Brief ->
Using "Open" as the search string, find the matching lines below and copy them.

Exercise data ->
(** * Intake Version Tracker: versioning, audit and visibility rules

    A shallow embedding of [core/models.py], [core/roles.py],
    [core/repository.py] and of the save path of [app.py], with the
    properties of the versioning and audit protocol proved about it.

    Conventions of the embedding.
    - A Python [str] is a [string]; each character stands for one code
      point below 256.
    - A Python [int] is a [Z].
    - A JSON-like Python value (what [json.loads] yields, floating-point
      numbers left out) is a [pyval]; a [dict] is an association list in
      insertion order whose keys are pairwise distinct.
    - A table of the SQLite file is the list of its rows in insertion order.
      A [TEXT] column holding [json.dumps] of a value is modelled by the
      value itself, and a [TEXT] column holding [isoformat()] of a
      timestamp by that text.
    - [uuid.uuid4()] and the system clock are inputs: every mutating
      operation takes an [Env] with the identifiers and the instant it
      observes during the call.
    - A connection carries the committed database and its own uncommitted
      view of it; only [commit] publishes the view. *)

From Stdlib Require Import List String Ascii ZArith Lia Bool.
From Stdlib Require Import Sorted Permutation RelationClasses OrdersEx.
Import ListNotations.

Local Open Scope string_scope.
Local Open Scope Z_scope.

(* ===================================================================== *)
(** ** Python values                                                      *)
(* ===================================================================== *)

#[warnings="-register-all"]
Inductive pyval : Type :=
| PyNone
| PyBool (b : bool)
| PyInt (n : Z)
| PyStr (s : string)
| PyList (l : list pyval)
| PyDict (d : list (string * pyval)).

Task output ->
Local Open Scope string_scope.
Local Open Scope Z_scope.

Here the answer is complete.